In Washington, Sanders and AOC are trying to slam the brakes. Their proposed moratorium on data center construction frames AI as an ecological and labor crisis. Mark Warner calls it naive - "China is going to move quicker" - but even he sees the danger. AI is driving 4% GDP growth with zero job creation. Inflation stays low not despite growth, but because AI is deflationary. Jordy Visser on Bitcoin And argues capitalism itself is fracturing. The rules no longer apply.
While policymakers hesitate, Google and Apple are sidestepping the hardware crunch. Google’s TurboQuant slashes inference costs by 50% through smarter memory use. Apple is distilling Gemini’s brain into iPhone-sized models, betting on edge AI to reduce reliance on power-hungry data centers. Matthew Prince called it "Google’s Deepseek" - proof that software can still outmaneuver physics, for now.
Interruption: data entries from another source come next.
(* ===== verification/PyStr.v ===== *)
(** * Python strings

    A [str] is the string of its UTF-8 bytes.  The operations the code uses on
    patterns that are ASCII ([find], [replace], [startswith], the regular
    expressions) agree with those on code points; [upper], [lower] and [strip] treat
    ASCII letters and white space only. *)
From stdpp Require Import base list strings.
From Stdlib Require Import ZArith Lia Ascii Decimal DecimalZ.
From Stdlib Require String DecimalString.
From S2P Require Import Prelude.

Definition chars : string → list ascii := String.list_ascii_of_string.
Definition of_chars : list ascii → string := String.string_of_list_ascii.

Lemma of_chars_chars s : of_chars (chars s) = s.
Proof. apply String.string_of_list_ascii_of_string. Qed.

Lemma chars_of_chars l : chars (of_chars l) = l.
Proof. apply String.list_ascii_of_string_of_list_ascii. Qed.

Lemma chars_app a b : chars (a +:+ b) = chars a ++ chars b.
Proof. induction a as [|c a IH]; [done|]. rewrite str_app_cons. simpl. by rewrite <-IH. Qed.

(** [len(s.encode())] *)
Definition byte_len (s : string) : nat := length (chars s).

Lemma byte_len_app a b : byte_len (a +:+ b) = byte_len a + byte_len b.
Proof. unfold byte_len. by rewrite chars_app, length_app. Qed.

(** [str(n)] of an int *)
Definition str_Z (n : Z) : string := DecimalString.NilEmpty.string_of_int (Z.to_int n).

(** What is left of [s] after [p]. *)
Fixpoint strip_prefix (p s : string) : option string :=
  match p, s with
  | EmptyString, _ => Some s
  | String a p', String b s' => if decide (a = b) then strip_prefix p' s' else None
  | String _ _, EmptyString => None
  end.

Definition startswith (p s : string) : bool := bool_decide (is_Some (strip_prefix p s)).

(** [s.find(p)]: the text before the first occurrence of [p], and after it. *)
Fixpoint split_first (p s : string) : option (string * string) :=
  match strip_prefix p s with
  | Some post => Some ("", post)
  | None =>
      match s with
      | EmptyString => None
      | String c s' => prod_map (String c) id <$> split_first p s'
      end
  end.

(** [p in s] *)
Definition contains (p s : string) : bool := bool_decide (is_Some (split_first p s)).

(** [s.replace(p, new)] of a non-empty [p]: fuel is the length of [s]. *)
Fixpoint replace_fuel (fuel : nat) (p new s : string) : string :=
  match fuel with
  | 0 => s
  | S fuel =>
      match split_first p s with
      | None => s
      | Some (pre, post) => pre +:+ new +:+ replace_fuel fuel p new post
      end
  end.
Definition replace (p new s : string) : string := replace_fuel (byte_len s) p new s.

(** Every character by [f]. *)
Definition map_chars (f : ascii → string) (s : string) : string :=
  foldr (λ c acc, f c +:+ acc) "" (chars s).

Definition is_upper (c : ascii) : bool :=
  bool_decide (65 ≤ nat_of_ascii c ∧ nat_of_ascii c ≤ 90).
Definition is_lower (c : ascii) : bool :=
  bool_decide (97 ≤ nat_of_ascii c ∧ nat_of_ascii c ≤ 122).
Definition is_alpha (c : ascii) : bool := is_upper c || is_lower c.

Definition upper (s : string) : string :=
  of_chars ((λ c, if is_lower c then ascii_of_nat (nat_of_ascii c - 32) else c) <$> chars s).
Definition lower (s : string) : string :=
  of_chars ((λ c, if is_upper c then ascii_of_nat (nat_of_ascii c + 32) else c) <$> chars s).

Definition is_space (c : ascii) : bool :=
  let n := nat_of_ascii c in bool_decide (n = 32 ∨ 9 ≤ n ≤ 13 ∨ 28 ≤ n ≤ 31).

Fixpoint drop_while (f : ascii → bool) (l : list ascii) : list ascii :=
  match l with
  | [] => []
  | c :: l' => if f c then drop_while f l' else l
  end.

(** [s.strip()] *)
Definition strip (s : string) : string :=
  of_chars (reverse (drop_while is_space (reverse (drop_while is_space (chars s))))).

(** [sep.join(l)] *)
Fixpoint join (sep : string) (l : list string) : string :=
  match l with
  | [] => ""
  | [s] => s
  | s :: l' => s +:+ sep +:+ join sep l'
  end.

(** The double quote, which a string literal cannot hold alone. *)
Definition dquote : ascii := ascii_of_nat 34.
Definition dq : string := String dquote "".

(** ** Lemmas *)
Lemma strip_prefix_Some p s post : strip_prefix p s = Some post → s = p +:+ post.
Proof.
  revert s. induction p as [|a p IH]; intros s; [by intros [= ->]|].
  destruct s as [|b s]; [done|]. simpl. case_decide; [|done]. subst. intros Hs%IH.
  by rewrite str_app_cons, Hs.
Qed.

Lemma strip_prefix_app p s : strip_prefix p (p +:+ s) = Some s.
Proof.
  induction p as [|a p IH]; [done|]. rewrite str_app_cons. simpl. by rewrite decide_True.
Qed.

Lemma split_first_Some p s pre post : split_first p s = Some (pre, post) → s = pre +:+ p +:+ post.
Proof.
  revert pre. induction s as [|c s IH]; intros pre; simpl.
  - destruct (strip_prefix p "") eqn:E; [|done]. intros [= <- <-].
    by apply strip_prefix_Some in E.
  - destruct (strip_prefix p (String c s)) eqn:E.
    + intros [= <- <-]. by apply strip_prefix_Some in E.
    + intros ([pre' post'] & Hs & [= -> ->])%fmap_Some. apply IH in Hs.
      unfold id. by rewrite str_app_cons, <-Hs.
Qed.

Lemma map_chars_elem f s c :
  c ∈ chars (map_chars f s) → ∃ a, a ∈ chars s ∧ c ∈ chars (f a).
Proof.
  unfold map_chars. induction (chars s) as [|a l IH]; simpl; [by intros ?%elem_of_nil|].
  rewrite chars_app, elem_of_app. intros [Hc|Hc].
  - exists a. split; [left|done].
  - destruct (IH Hc) as (a' & ? & ?). exists a'. split; [by right|done].
Qed.

(** What [replace] writes comes from the text or the replacement. *)
Lemma replace_elem p new s c : c ∈ chars (replace p new s) → c ∈ chars s ∨ c ∈ chars new.
Proof.
  unfold replace. generalize (byte_len s) as fuel. intros fuel. revert s.
  induction fuel as [|fuel IH]; intros s; [by left|]. simpl.
  destruct (split_first p s) as [[pre post]|] eqn:E; [|by left].
  apply split_first_Some in E as ->. rewrite !chars_app, !elem_of_app.
  intros [Hc|[Hc|Hc%IH]]; tauto.
Qed.

Lemma drop_while_elem f l c : c ∈ drop_while f l → c ∈ l.
Proof.
  induction l as [|a l IH]; simpl; [done|]. case_match; [|done]. intros Hc. right. auto.
Qed.

Lemma strip_elem s c : c ∈ chars (strip s) → c ∈ chars s.
Proof.
  unfold strip. rewrite chars_of_chars, elem_of_reverse.
  intros Hc%drop_while_elem. rewrite elem_of_reverse in Hc. by apply drop_while_elem in Hc.
Qed.

Lemma split_first_char a s :
  match split_first (String a "") s with
  | None => a ∉ chars s
  | Some (pre, _) => a ∉ chars pre
  end.
Proof.
  induction s as [|c s IH]; simpl; [by intros ?%elem_of_nil|].
  case_decide as Hac; [by intros ?%elem_of_nil|].
  destruct (split_first (String a "") s) as [[pre post]|]; simpl;
    by intros [?|?]%elem_of_cons.
Qed.

(** Every occurrence of a character is replaced. *)
Lemma replace_removes a new s :
  a ∉ chars new → a ∉ chars (replace (String a "") new s).
Proof.
  intros Hn. unfold replace.
  assert (byte_len s ≤ byte_len s) as Hf by done. revert Hf.
  generalize (byte_len s) at 2 3 as fuel. intros fuel. revert s.
  induction fuel as [|fuel IH]; intros s Hf; simpl.
  - unfold byte_len in Hf. destruct s; simpl in *; [by intros ?%elem_of_nil|lia].
  - pose proof (split_first_char a s) as Hs.
    destruct (split_first (String a "") s) as [[pre post]|] eqn:E; [|done].
    apply split_first_Some in E as ->. rewrite !byte_len_app in Hf.
    rewrite !chars_app, !elem_of_app. intros [?|[?|Hc]]; [done|done|].
    revert Hc. apply IH. unfold byte_len in Hf at 2. simpl in Hf. lia.
Qed.

(** ** [s.rpartition(c)] and [s.split(c)] for one character *)
Definition has_char (c : ascii) (s : string) : bool :=
  existsb (λ a, bool_decide (a = c)) (chars s).

(** Before and after the last [c]; [None] when there is none. *)
Fixpoint rpartition (c : ascii) (s : string) : option (string * string) :=
  match s with
  | EmptyString => None
  | String a s' =>
      match rpartition c s' with
      | Some (x, y) => Some (String a x, y)
      | None => if decide (a = c) then Some ("", s') else None
      end
  end.

Lemma rpartition_None c s : has_char c s = false → rpartition c s = None.
Proof.
  induction s as [|a s IH]; [done|]. cbn. intros [Ha Hs]%orb_false_elim.
  rewrite IH by done. apply bool_decide_eq_false in Ha. by rewrite decide_False.
Qed.

Lemma rpartition_app c a b :
  has_char c b = false → rpartition c (a +:+ String c "" +:+ b) = Some (a, b).
Proof.
  intros Hb. induction a as [|x a IH].
  - rewrite str_app_nil, str_app_cons, str_app_nil. simpl.
    by rewrite rpartition_None, decide_True.
  - rewrite str_app_cons. simpl. by rewrite IH.
Qed.

(** [s.split(c)]: never empty. *)
Fixpoint split_char (c : ascii) (s : string) : list string :=
  match s with
  | EmptyString => [""]
  | String a s' =>
      if decide (a = c) then "" :: split_char c s'
      else match split_char c s' with
           | [] => [String a ""]
           | x :: l => String a x :: l
           end
  end.
Lemma round_exact_digits m e :
  is_double (Fin m e) → 0 < m →
  0 < (exact_digits m e).1 ∧
  round_dec false (exact_digits m e).1 (exact_digits m e).2 = Fin m e.
Proof.
  intros (m0 & e0 & Hm0 & He0 & E) Hm.
  destruct (norm_spec m0 e0) as (m' & e' & k & E' & Hk & He & Hv & Hek).
  rewrite E' in E. injection E as -> ->.
  assert (0 < 2 ^ k) by (apply Z.pow_pos_nonneg; lia).
  assert (0 < 2 ^ Z.max 0 e0) by (apply Z.pow_pos_nonneg; lia).
  assert (0 < m0) by nia. unfold exact_digits, round_dec.
  destruct (decide (0 ≤ e')) as [Hpos|Hneg].
  - assert (e' = 0) as -> by lia. rewrite bool_decide_eq_true_2 by done. cbn [fst snd].
    rewrite Z.pow_0_r, Z.mul_1_r. split; [done|]. rewrite bool_decide_eq_false_2 by lia.
    rewrite bool_decide_eq_true_2 by done. rewrite Z.pow_0_r, Z.mul_1_r, <-E'.
    apply round_ratio_exact; [lia..|].
    replace (Z.max 0 (- e0)) with k by lia. lia.
  - rewrite bool_decide_eq_false_2 by done. cbn [fst snd].
    assert (0 < 5 ^ (- e')) by (apply Z.pow_pos_nonneg; lia). split; [nia|].
    rewrite bool_decide_eq_false_2 by nia. rewrite bool_decide_eq_false_2 by done. rewrite <-E'.
    assert (0 < 10 ^ (- e')) by (apply Z.pow_pos_nonneg; lia).
    apply round_ratio_exact; [nia|lia|lia|lia|].
    replace (Z.max 0 e0) with 0 in * by lia. rewrite Z.pow_0_r, Z.mul_1_r in *.
    replace (Z.max 0 (- e0)) with (- e' + k) by lia. rewrite <-Hv.
    change 10 with (2 * 5). rewrite Z.pow_mul_l, Z.pow_add_r by lia. ring.
Qed.

(** A float is converted to itself. *)
Lemma norm_opp m e m' e' : norm m e = Fin m' e' → norm (- m) e = Fin (- m') e'.
Proof.
  unfold norm. case_bool_decide; [intros [= <- <-]; f_equal; ring|].
  rewrite Z.gcd_opp_l. pose proof (Z.gcd_divide_l m (2 ^ (- e))) as [q Hq]. revert Hq.
  generalize (Z.gcd m (2 ^ (- e))). intros g -> [= <- <-]. f_equal.
  destruct (decide (g = 0)) as [E|]; [by rewrite E, !Zdiv_0_r|].
  rewrite <-Z.mul_opp_l, !Z.div_mul by done. done.
Qed.

Lemma is_double_opp m e : is_double (Fin m e) → is_double (Fin (- m) e).
Proof.
  intros (m0 & e0 & ? & ? & E). exists (- m0), e0. split_and!; [lia..|].
  symmetry. by apply norm_opp.
Qed.

Lemma to_float_double x : is_double x → to_float x = Some x.
Proof.
  destruct x as [m e| | |]; [|done..]. intros Hd. unfold to_float. destruct e as [|e|e]; [|done..].
  assert (∀ k, 0 < k → is_double (Fin k 0) → round_dec false k 0 = Fin k 0) as Hpos.
  { intros k Hk Hdk. pose proof (proj2 (round_exact_digits k 0 Hdk Hk)) as E.
    unfold exact_digits in E. cbn [fst snd] in E. by rewrite Z.mul_1_r in E. }
  destruct (decide (m = 0)) as [->|Hm]; [done|]. case_bool_decide.
  - pose proof (Hpos (- m) ltac:(lia) (is_double_opp m 0 Hd)) as E.
    rewrite Z.abs_neq by lia. unfold round_dec in *. rewrite E. simpl.
    rewrite bool_decide_false by lia. by rewrite Z.opp_involutive.
  - rewrite Z.abs_eq by lia. by rewrite Hpos by (done || lia).
Qed.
Elon Musk isn’t waiting. He’s building Terafab - a $20 billion, 10-gigawatt semiconductor megafactory the size of three Central Parks. Brett Winton on FYI described it as the most ambitious industrial project in history. It’s not just about supply. It’s about forcing the entire industry to scale. If Musk builds it, others must follow or become irrelevant.
The goal? One terawatt of AI compute per year - 50x today’s global output. Only 20% goes to cars and robots on Earth. The rest powers SpaceX’s orbital infrastructure, radiation-hardened chips for Dyson swarms, and the disassembly of the Moon. Alex Greenaway on Moonshots put it bluntly: lunar mass drivers will mine the Moon to build a petawatt-scale compute network. This isn’t infrastructure. It’s interplanetary industrialization.
Peter Diamandis, Moonshots:
- The TeraFab is an objective across Tesla, xAI, and SpaceX to build one terawatt of AI compute per year.
- To put this in context, the global output today is 20 gigawatts of AI compute.
Jordy Visser, Bitcoin And:
- I basically said capitalism is effectively fractured and and ending.
- We are having 4% GDP, and during those six months, we created zero jobs.